Yine 13 şehit ve yine 13 oy alan istismarcı parti sahnede . Slogan söyleyerek , yürüyüş yaparak , miting tertipleyerek. Milletin evlatları şehit olurken , üst düzey yöneticileri milletin evlatlarına tecavüz edip fuhuş peşinde koştukları kasetlerle sabit olan parti , şehit cenazeleri üzerinden siyaset yapma peşinde , her zaman olduğu gibi.

Bölge ve konu hakkında hiçbir fikri ve politikası olmayan parti , günlük hesaplarla basit kazançlar peşinde koşmaktadır. Koştukça kaybetmekte , teslimat sırasında 28 olan oy oranı şimdi 13 ' e inmiştir.

Acımız şehitler değil devletin kararsızlığıdır. Her zamanki klasik laflarına , hainler emellerine ulaşamayacaktır , şehitlerin kanları yerde kalmayacaktır palavralarına yeni birşey ekleyemeyen devlet 30 yıllık ciddiyetsiz tavrına bir şekil verememiş bir tavır koyamamıştır. Ne şefkati belli ne şiddeti.

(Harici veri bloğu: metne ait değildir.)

(* ===== verification/Console.v ===== *)
(** * The console plugin

    [internal/console/plugin.go]: the runnable that installs the plugin of the OpenShift web
    console when the version of the cluster is in the supported range, and removes it when
    it is not.  Versions, retries and the list of bindings are library code: they are
    parameters ([ConsoleLibs]) with their documented behaviour ([ConsoleLaws]). *)

From S2P Require Export Openshift.
From S2P Require Import FakeClient.
From Stdlib Require Import Ascii.
Open Scope Z_scope.

(** ** Libraries *)
Class Semver := {
  Version : Type;
  semver_Parse : string → res Version;
  semver_FinalizeVersion : string → res string;
  Version_LT : Version → Version → bool;
  Version_GT : Version → Version → bool }.
Class ConsoleLibs (W : Type) := {
  client_ListClusterRoleBindings : gmap string string → E W (list ClusterRoleBinding);
  controllerutil_SetOwnerReference : ObjectMeta → ObjectMeta → res ObjectMeta;
  kerrors_IsConflict : error → bool;
  (** [retry.RetryOnConflict] with the default backoff *)
  retry_RetryOnConflict : E W () → E W () }.

(** Attempts that end in a conflict, one after another. *)
Inductive conflicts `{ConsoleLibs W} (fn : E W ()) : W → W → Prop :=
| conflicts_none w : conflicts fn w w
| conflicts_more w e w1 w2 :
    fn w = (Err e, w1) → kerrors_IsConflict e = true → conflicts fn w1 w2 → conflicts fn w w2.

Class ConsoleLaws (W : Type) `{Kube W} `{Semver} `{ConsoleLibs W} := {
  ListBindings_reads s w r w' : client_ListClusterRoleBindings s w = (r, w') → same_store w w';
  SetOwnerReference_Ok owner m m' : controllerutil_SetOwnerReference owner m = Ok m' →
    m' = m <| om_OwnerReferences := om_OwnerReferences m' |> ∧
    ∃ ref, ref ∈ om_OwnerReferences m' ∧ ref_UID ref = om_UID owner;
  (** The answer is that of the last attempt; only conflicts are retried. *)
  Retry_last fn w r w' : retry_RetryOnConflict fn w = (r, w') → ∃ w1, conflicts fn w w1 ∧ fn w1 = (r, w');
  (** A write that meets a conflict is rejected as a whole. *)
  Update_conflict k o w o' e w' :
    client_Update k o w = ((o', Err e), w') → kerrors_IsConflict e = true → same_store w w';
  FinalizeVersion_Ok s t : semver_FinalizeVersion s = Ok t → ∃ v, semver_Parse t = Ok v;
  Parse_default_min : ∃ v, semver_Parse "0.0.0" = Ok v;
  Parse_default_max : ∃ v, semver_Parse "99.99.0" = Ok v;
  GT_LT v u : Version_GT v u = Version_LT u v }.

Halka şefkatle , teröriste şiddetle yaklaşması gereken devlet , teröristlerin başını mecliste saklamakta , onlara dokunulmazlık ve maaş vermekte , üç tane zavallı kandırılmış , eli silahlı çocuğun üstüne tanklarla , fantom uçaklarla , cobra helikopterlerle saldırmaktadır.

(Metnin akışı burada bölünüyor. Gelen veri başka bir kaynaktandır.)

Lemma touches_setupTLS r cr : ci_InstallNamespace cr ≠ "" → touches (tls_footprint cr) (setupTLS r cr).
Proof.
  intros Hne. unfold setupTLS. apply touches_try; [unfold certManagerAvailable; touch|].
  intros [|]; simpl; [|touch].
  apply touches_try; [apply touches_tls_issuer; auto; by left|intros _].
  do 1 (apply touches_try_ran; [by apply touches_installCert|intros caCert ? ? Eca]).
  apply touches_try; [apply touches_tls_issuer; auto; by right|intros _].
  apply touches_try; [apply touches_createOrUpdateKeystoreSecret; by left|intros _].
  apply touches_try_ran; [by apply touches_installCert|intros c1 ? ? E1].
  apply touches_try_ran; [by apply touches_installCert|intros c2 ? ? E2].
  apply touches_try_ran; [by apply touches_installCert|intros c3 ? ? E3].
  apply touches_try_ran; [by apply touches_installCert|intros c4 ? ? E4].
  apply touches_try_ran; [by apply touches_installCert|intros c5 ? ? E5].
  apply installCert_namespace in Eca, E1, E2, E3, E4, E5; [|done..].
  apply touches_try; [apply touches_try; [apply touches_GetCertificateSecret|intros; apply touches_ret]|intros bytes].
  apply touches_try; [apply touches_ret|intros cfg].
  apply touches_try_ran; [by apply touches_setupNamespaces|]. intros [certs ready] u u' Hn.
  destruct ready; [|apply touches_ret]. simpl.
  apply setupNamespaces_ready in Hn as [_ Hn]; [|repeat constructor; done].
  apply touches_try; [by apply touches_setCertSecretOwner|intros _].
  apply touches_try; [|intros _; apply touches_ret]. apply touches_for_each. intros ns Hns.
  apply touches_cleanNamespace. by apply elem_of_toDelete in Hns as [? _].
Qed.

(** *** Removal *)
Lemma touches_finalizeTLS r cr : touches (tls_footprint cr) (finalizeTLS r cr).
Proof.
  apply touches_for_each. intros ns Hns. destruct (negb _); [|apply touches_ret].
  apply touches_try; [|intros _]; apply touches_deleteSecret; right; by left.
Qed.
Lemma deleteSecret_shrinks s w w' :
  unheld w KSecret (key KSecret s) → deleteSecret s w = (Ok (), w') →
  stored w' KSecret (key KSecret s) = None ∧ ∀ k n, stored w' k n = stored w k n ∨ stored w' k n = None.
Proof.
  intros Hu Hrun. pose proof Hrun as Hg. apply deleteSecret_gone in Hg; [|done]. split; [done|]. intros k n.
  destruct (decide (k = KSecret ∧ n = key KSecret s)) as [[-> ->]|Hn]; [by right|]. left.
  eapply (same_except_out (only KSecret (key KSecret s))); [|exact Hn].
  eapply touches_deleteSecret; [|exact Hrun]. done.
Qed.

(** The names of the secrets that are copied to the target namespaces. *)
Definition ca_name r cr : string := cs_SecretName (cert_Spec (NewCryostatCACert (r_Kind r) cr)).
Definition agent_name r cr (ns : string) : string := AgentCertificateName (r_Kind r) cr ns.
Definition tls_copies r cr ns : list NamespacedName := [nn ns (ca_name r cr); nn ns (agent_name r cr ns)].

Lemma finalizeTLS_ok r cr w w' :
  (∀ ns n, ns ∈ ci_TargetNamespaces cr → ns ≠ ci_InstallNamespace cr → n ∈ tls_copies r cr ns → unheld w KSecret n) →
  finalizeTLS r cr w = (Ok (), w') →
  ∀ ns n, ns ∈ ci_TargetNamespaces cr → ns ≠ ci_InstallNamespace cr → n ∈ tls_copies r cr ns →
    stored w' KSecret n = None.
Proof.
  intros Hu Hrun ns n Hns Hne Hn. revert ns Hns Hne n Hn.
  refine (for_each_all
    (λ ns u, ns ≠ ci_InstallNamespace cr → ∀ n, n ∈ tls_copies r cr ns → unheld u KSecret n)
    (λ ns u, ns ≠ ci_InstallNamespace cr → ∀ n, n ∈ tls_copies r cr ns → stored u KSecret n = None)
    _ _ w w' (λ ns Hns Hne n Hn, Hu ns n Hns Hne Hn) _ Hrun).
  intros y u u' _ Hy Hf.
  assert (Hshrink : (y ≠ ci_InstallNamespace cr → ∀ n, n ∈ tls_copies r cr y → stored u' KSecret n = None) ∧
    ∀ k n, stored u' k n = stored u k n ∨ stored u' k n = None).
  2:{ destruct Hshrink as [Hpost Hs]. split; [exact Hpost|]. intros x. split; intros Hx Hne n Hn.
      - eapply unheld_shrinks; [apply Hs|by apply Hx].
      - destruct (Hs KSecret n) as [-> | ->]; [by apply Hx|done]. }
  destruct (decide (y = ci_InstallNamespace cr)) as [->|Hne].
  { rewrite bool_decide_true in Hf by done. ret_inv Hf. split; [done|]. auto. }
  rewrite bool_decide_false in Hf by done. simpl in Hf.
  apply mtry_ok_inv in Hf as ([] & u1 & H1 & H2).
  apply deleteSecret_shrinks in H1 as [G1 S1]; [|apply Hy; [done|by left]].
  apply deleteSecret_shrinks in H2 as [G2 S2].
  2:{ eapply unheld_shrinks; [apply S1|]. apply Hy; [done|]. right. by left. }
  split.
  - intros _ n. unfold tls_copies. rewrite !elem_of_cons, elem_of_nil. intros [-> | [-> | []]]; [|exact G2].
    destruct (S2 KSecret (nn y (ca_name r cr))) as [-> | ->]; [exact G1|done].
  - intros k n. destruct (S2 k n) as [-> | ->]; [apply S1|by right].
Qed.

(** *** The copies in the target namespaces *)

(** The agents' certificate of a namespace, if there is one yet, keeps its secret's name. *)
Definition agent_good r cr ns w : Prop :=
  let n := nn (ci_InstallNamespace cr) (agent_name r cr ns) in
  quiet w KCertificate n ∧
  ∀ old, stored w KCertificate n = Some old → cs_SecretName (cert_Spec old) = agent_name r cr ns.
(** A secret of a target namespace, with the labels that lead back to the CR. *)
Definition tls_copy cr w (n : NamespacedName) (P : gmap string string → Prop) : Prop :=
  ∃ s, stored w KSecret n = Some s ∧ P (gm_make (sec_Data s)) ∧
       keeps_map (LabelsForTargetNamespaceObject cr) (om_Labels (sec_meta s)).
Definition ca_copied cr ca (caBytes : option string) ns w : Prop :=
  tls_copy cr w (nn ns ca) (λ d, d !! TLSCertKey = Some (default "" caBytes)).
Definition agent_copied r cr ns w : Prop :=
  ∃ s, stored w KSecret (nn (ci_InstallNamespace cr) (agent_name r cr ns)) = Some s ∧
       tls_copy cr w (nn ns (agent_name r cr ns)) (λ d, d = gm_make (sec_Data s)).

Lemma keeps_map_merge {V} (src dest got : gomap V) :
  keeps_map (Some (gm_make src ∪ gm_make dest)) got → keeps_map src got.
Proof.
  intros Hk k v Hv. apply Hk. unfold gm_lookup in *. destruct src as [m|]; [|done]. simpl in *.
  by apply lookup_union_Some_l.
Qed.

Lemma createOrUpdateCertSecret_ok cr s caBytes w w' :
  sec_StringData s = None → quiet w KSecret (key KSecret s) →
  createOrUpdateCertSecret s caBytes (LabelsForTargetNamespaceObject cr) w = (Ok (), w') →
  tls_copy cr w' (key KSecret s) (λ d, d !! TLSCertKey = Some (default "" caBytes)).
Proof.
  intros Hs Hq Hrun. apply mbindM_inv in Hrun as ([o [op|e]] & w1 & Hc & Hrun); ret_inv Hrun.
  apply (CreateOrUpdate_ok KSecret)
    in Hc as (base & w2 & o1 & w3 & got & _ & Hb & Hf & _ & Hgot & [(Hl & _) Hd] & _).
  - unfold mretM in Hf. injection Hf as <- _. exists got. split; [done|]. split; [|exact (keeps_map_merge _ (om_Labels (sec_meta base)) _ Hl)].
    simpl in Hd. rewrite Hd, lookup_union_r; [exact (lookup_insert_eq (gm_make (sec_Data base)) _ _)|].
    change (gm_make (sec_StringData base) !! TLSCertKey = None).
    destruct Hb as [[_ ->]|Hb]; [rewrite Hs; apply lookup_empty|].
    apply stored_StringData in Hb. rewrite Hb. apply lookup_empty.
  - intros ? ? ? ? [= _ <-]. done.
  - intros old Ho. by apply Hq in Ho as [_ ?].
Qed.

Definition agent_scope r cr ns : Kind → NamespacedName → Prop := λ k n,
  k = KCertificate ∧ n = nn (ci_InstallNamespace cr) (agent_name r cr ns) ∨
  k = KSecret ∧ (n = nn (ci_InstallNamespace cr) (agent_name r cr ns) ∨
                 ns ≠ ci_InstallNamespace cr ∧ n = nn ns (agent_name r cr ns)).

Lemma reconcileAgentCertificate_ok r cr ns w c w' :
  agent_good r cr ns w →
  (ns ≠ ci_InstallNamespace cr → quiet w KSecret (nn ns (agent_name r cr ns))) →
  reconcileAgentCertificate (NewAgentCert cr ns (r_Kind r)) cr ns w = ((c, Ok ()), w') →
  same_except (agent_scope r cr ns) w w' ∧ (ns ≠ ci_InstallNamespace cr → agent_copied r cr ns w').
Proof.
  intros [Hq Hold] Hqs Hrun.
  apply mbindM_inv in Hrun as ([c1 [[]|e]] & w1 & Hc & Hrun); [|ret_inv Hrun].
  pose proof (install_cert_fresh _ _ (agent_install_cert r cr ns)) as Hfresh.
  assert (E1 : same_except (λ k n, k = KCertificate ∧ n = nn (ci_InstallNamespace cr) (agent_name r cr ns) ∨
    k = KSecret ∧ n = nn (ci_InstallNamespace cr) (agent_name r cr ns)) w w1).
  { eapply (touches_createOrUpdateCertificate _ _ _ _ _ _ Hfresh); [| |exact Hc]; auto. }
  destruct (createOrUpdateCertificate_returns _ _ _ _ _ _ _ _ Hfresh Hc) as [Hk Hn].
  specialize (Hn Hq Hold).
  assert (Hw1 : same_except (agent_scope r cr ns) w w1).
  { eapply same_except_weaken; [|exact E1]. unfold agent_scope. tauto. }
  destruct (decide (ns = ci_InstallNamespace cr)) as [Hns|Hns].
  { rewrite bool_decide_true in Hrun by done. ret_inv Hrun. by split. }
  rewrite bool_decide_false in Hrun by done. simpl in Hrun.
  apply mbindM_inv in Hrun as ([s|e] & w2 & Hg & Hrun); [|ret_inv Hrun].
  pose proof (touches_GetCertificateSecret (λ _ _, False) c1 _ _ _ Hg) as E2.
  pose proof (GetCertificateSecret_key _ _ _ _ Hg) as Hks.
  apply mbindM_inv in Hrun as ([t err] & w3 & Ht & Hrun). ret_inv Hrun.
  assert (Ekey : cert_secret c = nn (ci_InstallNamespace cr) (agent_name r cr ns)).
  { unfold cert_secret. rewrite Hn. apply (f_equal nn_Namespace) in Hk. simpl in Hk. by rewrite Hk. }
  assert (Ename : om_Name (sec_meta s) = agent_name r cr ns).
  { rewrite Ekey in Hks. by apply (f_equal nn_Name) in Hks. }
  assert (Hsrc : stored w2 KSecret (nn (ci_InstallNamespace cr) (agent_name r cr ns)) = Some s).
  { unfold GetCertificateSecret in Hg. destruct (isCertificateReady c); [|ret_inv Hg].
    pose proof (Get_reads KSecret _ _ _ _ Hg) as Hr. apply (Get_Ok KSecret) in Hg.
    rewrite (same_store_eq _ _ _ _ Hr), <-Ekey. exact Hg. }
  assert (Enn : key KSecret (NewSecret (om_Name (sec_meta s)) ns) = nn ns (agent_name r cr ns))
    by by rewrite Ename.
  eapply createOrUpdateSecret_ok in Ht as (base & meta & o1 & w4 & w5 & got & Hb & Hf & _ & _ & Hgot & [(Hl & _) Hd] & E3).
  - rewrite Enn in *. unfold mretM in Hf. injection Hf as <- _. split.
    + transitivity w1; [done|]. transitivity w2; [by eapply same_except_weaken; [|exact E2]|].
      eapply same_except_weaken; [|exact E3]. intros k n [-> ->]. right. auto.
    + intros _. exists s. split.
      { rewrite (same_except_out _ _ _ _ _ E3); [exact Hsrc|]. intros [_ En]. by injection En as En. }
      exists got. split; [done|]. split; [|exact (keeps_map_merge _ (om_Labels meta) _ Hl)].
      change (gm_make (sec_Data got) = gm_make (sec_StringData base) ∪ gm_make (sec_Data s)) in Hd.
      rewrite Hd. destruct Hb as [[_ ->]|Hb]; [|apply stored_StringData in Hb; rewrite Hb];
        apply (left_id_L ∅ (∪)).
  - intros ? ? ? ? [= _ <-]. reflexivity.
  - rewrite Enn. intros old Ho. apply (Hqs Hns old). rewrite <-Ho. symmetry.
    rewrite (same_store_eq _ _ _ _ E2). apply (same_except_out _ _ _ _ _ E1).
    intros [[? _]|[_ En]]; [done|]. by injection En as En.
Qed.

Şehit anaları , şehit babaları vatan sağolsun demekle , bu sorunların hiçbirisi çözülmeyecek , anaların gözyaşı dinmeyecektir. Devletin yakasına yapışıp , bu iki yüzlü tavrından vazgeçmesi istenmedikçe şehit cenazeleri bitmeyecektir.
Böyle devlet oldukça farklı birşey olmayacaktır.
Analar ağlayacak , üst düzey dostluklar sürecektir.